Until she got there, she’d simply try and enjoy the drive. At least while driving she couldn’t give in to the pain and cry. She could be alone but not feel alone. Not with the other cars passing her on the road, few as they were. It troubled her that complete strangers provided more comfort than her own friends, colleagues, or fiancé had. Well, ex-fiancé now.

  The bastard.

  But none of that mattered. She escaped Chicago, leaving her job behind. The three-month leave of absence had been forced upon her by her superiors, men who had known and trusted her father. Men who grieved nearly as much as she did.

  The medical community was a tight-knit one.

  She was Dr. Grace Sullivan, only daughter of the esteemed Dr. Allen Sullivan and his beloved wife Marie. May God rest their souls, or however they said it.

  Ever since the car accident, everyone around her had done nothing but talk about God, saying her parents were at peace now in Heaven. It was all nice, but it literally meant nothing to her.

  She didn’t believe in God. It was pretty hard to when you were raised with science; educated on the importance of medicine and the human ability to survive the impossible. In her eyes, it wasn’t God who granted miracles. People made their own way in this world and created their own fate.

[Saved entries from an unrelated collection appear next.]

(** *** The exit code of the legacy path *)

(** C4: when the child's "close" event fires, the legacy listener first
    stores a value in [process.exitCode] and only then calls the
    handler, which is the last thing it does.  The value is the child's
    exit code when there is no signal; when there is one it is [128 +
    signal] for the signal's name, that is the string "128" followed by
    the name, not a number. *)
Theorem C4_legacy_exit_code
    (signals : list Signal) (process : ProcessLike) (win32 : bool)
    (created : SpawnFn -> string -> list string -> SpawnOptions -> ChildProcess)
    (program : string) (args : list string) (cb : CloseHandler)
    (c : option Z) (s : option Signal) (w w1 : World) :
  let fg := eval (foregroundChild signals process win32 created program args (Some cb)) w in
  let stored :=
    match truthy s with
    | Some name => VStr ("128" +:+ name)
    | None => code_value c
    end in
  exists (done : CloseFn) (seen : World),
    exec (fg_on_close fg c s) w1 = exec (cb done) seen /\
    code done = c /\
    signal done = s /\
    exitCode seen = stored /\
    calls seen = calls w1 ++ [SetExitCode stored; CallHandler c s].
Proof.
  intros fg stored. subst fg.
  rewrite (runs_eval _ _ _ _ _
             (foregroundChild_runs signals process win32 created program args (Some cb) w)).
  cbn [fg_on_close]. rewrite legacy_on_close_exec.
  eexists _, _. split; [reflexivity|]. repeat split.
Qed.

(** The failing input of C4, on the sample host: the child is killed by
    SIGTERM; the handler is called with the string "128SIGTERM" in
    [process.exitCode], where 128 + 15 = 143 was meant. *)
Example legacy_exit_code_SIGTERM :
  let start := foregroundChild sample_signals sample_process false sample_created
                 "cat" [] (Some (fun _ => ret VUndefined)) in
  let closed :=
    exec (fg_on_close (eval start sample_world) None (Some "SIGTERM"))
         (exec start sample_world) in
  exitCode closed = VStr "128SIGTERM" /\
  exitCode closed <> VNum 143 /\
  trace (fg_on_close (eval start sample_world) None (Some "SIGTERM"))
        (exec start sample_world) =
    [SetExitCode (VStr "128SIGTERM"); CallHandler None (Some "SIGTERM")].
Proof. vm_compute. repeat split. discriminate. Qed.

(** *** What the handler's result does *)

Lemma terminations_app cs1 cs2 :
  terminations (cs1 ++ cs2) = terminations cs1 ++ terminations cs2.
Proof. apply List.filter_app. Qed.

Lemma terminations_relay cs : forallb is_relay_call cs = true -> terminations cs = [].
Proof. apply filter_relay_calls, relay_not_termination. Qed.

Lemma terminations_legacy_close_calls process m l s v :
  terminations (legacy_close_calls process m l s v) =
  match truthy s with
  | Some name => [ParentKill (pid process) name]
  | None => [ParentExit v]
  end.
Proof.
  unfold legacy_close_calls.
  rewrite terminations_app, (terminations_relay _ (off_calls_relay m)).
  by destruct (truthy s).
Qed.

Lemma terminations_close_calls process parent c s :
  terminations (close_calls process parent c s) =
  match s with
  | Some name => [ParentKill (pid parent) name]
  | None => [ParentExit (code_value c)]
  end.
Proof.
  unfold close_calls. destruct s; [|done]. by destruct (same_object parent process).
Qed.

(** The legacy listener with a handler that invokes the close function
    [n] times and returns [v]. *)
Lemma legacy_on_close_invoking process m l c s v w :
  exec (legacy_on_close process (detach_signals m) l
          (fun done => call done ;; ret v) c s) w =
  after 0 ([SetExitCode (legacy_exit_code c s); CallHandler c s] ++
           legacy_close_calls process m l s (legacy_exit_code c s)) w.
Proof.
  rewrite legacy_on_close_exec. cbn [call].
  rewrite exec_bind_ret.
  rewrite (runs_exec _ _ _ _ _ (legacy_close_body_runs process m l s _)).
  by rewrite after_after.
Qed.
(** A generated tree with at least one level: all nodes below the root are
    complete and the root has a number of children within the fan-out. *)
Lemma generated_built cfg s s' :
  graph s = empty_graph ->
  generate_subgraph cfg s = Ok tt s' ->
  1 <= max_depth cfg ->
  exists s2, finished s2 s' /\ wf cfg s s2 /\ built cfg (node_counter s + 1) s2 /\
             fan_out_ok cfg (count_in (node_counter s + 1) (edges (graph s2))).
Proof.
  intros He E Hm.
  destruct (generate_subgraph_stages cfg s s' He E)
    as [s1 [s2 [a [Hwf1 [Hc1 [Hn1 [He1 [Et Hf]]]]]]]].
  assert (Hr : min_children cfg <= max_num_children cfg).
  { destruct (random_randint_cases (min_children cfg) (max_num_children cfg) s1)
      as [[_ Er]|[Hle _]]; [|exact Hle].
    cbn [create_tree] in Et. destruct (0 >=? max_depth cfg) eqn:E0.
    - rewrite Z.geb_leb in E0. apply Z.leb_le in E0. lia.
    - rewrite (bind_raise _ _ _ _ _ Er) in Et. discriminate. }
  assert (Hb : below cfg s (node_counter s + 1) (edges (graph s1)) (node_counter s)
                 (fun x => count_in x (edges (graph s1))) s1).
  { split; [exact Hwf1|]. split; [apply incl_refl|]. rewrite Hc1.
    split; [lia|]. split; [lia|]. reflexivity. }
  assert (Hg : growing cfg s (node_counter s + 1) (edges (graph s1)) (node_counter s)
                 (fun x => count_in x (edges (graph s1))) [] (node_counter s + 1) s1).
  { split; [exact Hb|]. split; [intros x []|].
    intros x a' Hin Hx. rewrite Hn1 in Hin. destruct Hin as [Hin|[]].
    inversion Hin. lia. }
  assert (Hroot : has_depth (edges (graph s1)) (node_counter s + 1) (node_counter s + 1) 0)
    by constructor.
  pose proof (create_tree_built cfg s Hr (S (Z.to_nat (max_depth cfg)))
                (node_counter s + 1) 0 _ _ _ _ (node_counter s + 1)
                ltac:(lia) (Z.le_refl 0) Hroot (Z.le_refl _) s1 Hg) as Ht.
  rewrite Et in Ht. destruct Ht as [[Hwf2 _] [_ Hbuilt]].
  assert (Hdr : 0 <= 0 < max_depth cfg) by lia.
  assert (Hfu : max_depth cfg - 0 <= Z.of_nat (Z.to_nat (max_depth cfg))) by lia.
  destruct (create_tree_children cfg s (Z.to_nat (max_depth cfg)) (node_counter s + 1) 0
              _ _ _ s1 Hdr Hfu Hroot Hb Hr) as [n [s2' [Hn [_ [Et' [_ Hcnt]]]]]].
  rewrite Et in Et'. inversion Et'; subst s2'.
  exists s2. split; [exact Hf|]. split; [exact Hwf2|]. split; [exact Hbuilt|].
  exists n. split; [exact Hn|]. rewrite Hcnt, He1. reflexivity.
Qed.
Lemma mark_then_check_witness :
  (forall later,
     fst (isPostProcessed memory_kv (js "g1")
            (snd (markPostProcessed Scenario.feed_world memory_kv (js "g1")
                    Scenario.metadata None []) ++ later)) = Ok true)
  /\ (forall other, other <> js "g1" ->
        fst (isPostProcessed memory_kv other
               (snd (markPostProcessed Scenario.feed_world memory_kv (js "g1")
                       Scenario.metadata None [])))
        = fst (isPostProcessed memory_kv other [])).
Proof.
  apply (@mark_then_check Scenario.feed_world memory_kv memory_kv_remembers
           (js "g1") Scenario.metadata None []).
  reflexivity.
Defined.

Lemma processed_post_is_skipped_witness :
  fst (filter_new memory_kv [Scenario.post1] []
         (snd (process_post Scenario.store_world
                 (Scenario.worker_env Scenario.picky_ai (Some memory_kv))
                 Scenario.picky_ai Scenario.config Scenario.post1 []) ++ []))
  = Ok [].
Proof.
  apply (@processed_post_is_skipped Scenario.store_world memory_kv
           memory_kv_remembers
           (Scenario.worker_env Scenario.picky_ai (Some memory_kv))
           Scenario.picky_ai Scenario.config eq_refl Scenario.post1 []).
  vm_compute. reflexivity.
Defined.

(* ================================================================== *)
(** * Further properties: the item cap, updates, and a ledger that fails *)

(** X25.  A positive cap keeps the first posts of the feed, as many as
    the cap says; a negative cap, which [slice] counts from the end,
    drops that many of the last posts. *)
Theorem fetchBlogPosts_cap (W : World) (feedUrl : jsstring) (z : Z)
    (h : History) (response : Response) (xmlText : jsstring) :
  world_fetch W h (feed_request feedUrl) = Ok response ->
  ok response = true ->
  resp_text response = Ok xmlText ->
  z <> 0%Z ->
  fst (fetchBlogPosts W {| feedUrl := feedUrl; maxPosts := Some (Int z) |} h)
  = Ok (if (0 <? z)%Z
        then firstn (Z.to_nat z) (records_of (item_blocks xmlText))
        else firstn (length (records_of (item_blocks xmlText)) - Z.to_nat (- z))
                    (records_of (item_blocks xmlText))).
Proof.
  intros Hfetch Hok Htext Hz.
  rewrite (@fetchBlogPosts_run W {| feedUrl := feedUrl; maxPosts := Some (Int z) |}
             h response xmlText Hfetch Hok Htext).
  cbn [fst maxPosts number_truthy slice0].
  destruct (Z.eqb_spec z 0) as [Hzero | _]; [contradiction|]. cbn [negb].
  destruct (Z.ltb_spec z 0) as [Hneg | Hpos];
    destruct (Z.ltb_spec 0 z) as [Hpos' | Hneg']; try lia; [|reflexivity].
  apply f_equal. apply (f_equal (fun n => firstn n _)). lia.
Qed.

Lemma fetchBlogPosts_cap_witness :
  fst (fetchBlogPosts Scenario.pipeline_world
         {| feedUrl := Scenario.feed_url; maxPosts := Some (Int (-1)) |} [])
  = Ok (if (0 <? -1)%Z
        then firstn (Z.to_nat (-1)) (records_of (item_blocks Scenario.three_items))
        else firstn (length (records_of (item_blocks Scenario.three_items))
                     - Z.to_nat (- -1))
                    (records_of (item_blocks Scenario.three_items))).
Proof.
  apply (@fetchBlogPosts_cap Scenario.pipeline_world Scenario.feed_url (-1) []
           (Scenario.response 200 Scenario.three_items DocNull)
           Scenario.three_items).
  - vm_compute. reflexivity.
  - reflexivity.
  - reflexivity.
  - discriminate.
Defined.

(** X26.  When the read of the path finds a revision, the write that
    follows carries that revision and the message of an update; a
    revision that is the empty string counts as none, and the write is
    that of a new file. *)
Theorem publishToGitHub_sends_revision (W : World) (config : GitHubConfig)
    (postSummary : BlogPostSummary.t) (base64Content sha : jsstring)
    (h : History) :
  let filePath := filePath_of postSummary in
  let read := world_fetch W h (sha_request config filePath) in
  let h1 := h ++ [EvFetch (sha_request config filePath) read] in
  let body := if truthy sha then update_body postSummary base64Content sha
              else create_body postSummary base64Content in
  let req := put_request config filePath body in
  Json.btoa (artifact_text postSummary) = Ok base64Content ->
  revision_marker read = Some sha ->
  publishToGitHub W config postSummary h
  = (Ok (write_accepted (world_fetch W h1 req)),
     h ++ [EvFetch (sha_request config filePath) read;
           EvFetch req (world_fetch W h1 req)]).
Proof.
  intros filePath read h1 body req Hbtoa Hmarker.
  rewrite (@publishToGitHub_conditional_write W config postSummary
             base64Content h Hbtoa).
  cbn zeta. fold filePath. fold read. rewrite Hmarker.
  unfold req, body, h1. destruct sha as [|c sha]; reflexivity.
Qed.

(** X27.  When the store lists the keys of some guids on one complete
    page, [getProcessedPosts] returns those guids, each without the
    [post:] that [getPostKey] put before it, after that one request. *)
Theorem getProcessedPosts_guids (fuel : nat) (kv : KVNamespace) (limit : N)
    (h : History) (guids : list jsstring) (next : option jsstring) :
  let opts := {| list_prefix := js "post:";
                 list_limit := N.min limit 1000;
                 list_cursor := None |} in
  let page := {| keys := map getPostKey guids;
                 list_complete := true;
                 cursor := next |} in
  kv_list kv h opts = Ok page ->
  getProcessedPosts (S fuel) kv limit h
  = Some (Ok guids, h ++ [EvKvList opts (Ok page)]).
Proof.
  intros opts page Hpage. unfold getProcessedPosts. cbn [list_pages].
  unfold call. cbn [length N.of_nat]. rewrite N.sub_0_r. fold opts.
  rewrite Hpage. cbn [list_complete keys page app].
  rewrite map_map.
  assert (Hback : map (fun guid => strip_post_prefix (getPostKey guid)) guids
                  = guids).
  { clear. induction guids as [|guid guids IH]; [reflexivity|].
    cbn [map]. rewrite IH. reflexivity. }
  rewrite Hback. reflexivity.
Qed.

Lemma getProcessedPosts_guids_witness :
  getProcessedPosts 1 single_page_kv 10 []
  = Some (Ok [js "g1"; js "post:g2"],
          [] ++ [EvKvList {| list_prefix := js "post:";
                             list_limit := N.min 10 1000;
                             list_cursor := None |}
                   (Ok {| keys := map getPostKey [js "g1"; js "post:g2"];
                          list_complete := true;
                          cursor := None |})]).
Proof.
  apply (@getProcessedPosts_guids 0 single_page_kv 10 []
           [js "g1"; js "post:g2"] None).
  reflexivity.
Defined.

Lemma publishToGitHub_sends_revision_witness :
  let h := snd (publishToGitHub Scenario.store_world Scenario.config
                  Scenario.plain_artifact []) in
  let base64Content := Json.base64 (artifact_text Scenario.plain_artifact) in
  let sha := js "3d21ec53a331a6f037a91c368710b99387d012c1" in
  let filePath := filePath_of Scenario.plain_artifact in
  let read := world_fetch Scenario.store_world h
                (sha_request Scenario.config filePath) in
  let h1 := h ++ [EvFetch (sha_request Scenario.config filePath) read] in
  let req := put_request Scenario.config filePath
               (update_body Scenario.plain_artifact base64Content sha) in
  publishToGitHub Scenario.store_world Scenario.config Scenario.plain_artifact h
  = (Ok (write_accepted (world_fetch Scenario.store_world h1 req)),
     h ++ [EvFetch (sha_request Scenario.config filePath) read;
           EvFetch req (world_fetch Scenario.store_world h1 req)]).
Proof.
  intros h base64Content sha.
  apply (@publishToGitHub_sends_revision Scenario.store_world Scenario.config
           Scenario.plain_artifact base64Content sha h).
  - vm_compute. reflexivity.
  - vm_compute. reflexivity.
Defined.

Except for unfortunate accidents. Those were simply an unavoidable part of life.

  Funny how that had never seemed so cold to her before.

  She shook off the chill and rolled up the window, irritated. She had promised herself she wouldn’t think about it. It was too soon, even if three weeks had passed since the accident. Her parents were cozily buried in the earth, beside each other in death just as they had been in life.

  Though her drive to Massachusetts would take her within a few hours of her parents’ final resting place, she didn’t have the heart to visit them. Instead, she was headed for some house her father had owned—one he’d never told her about. A house five hours from her parents’ main residence in Manhattan.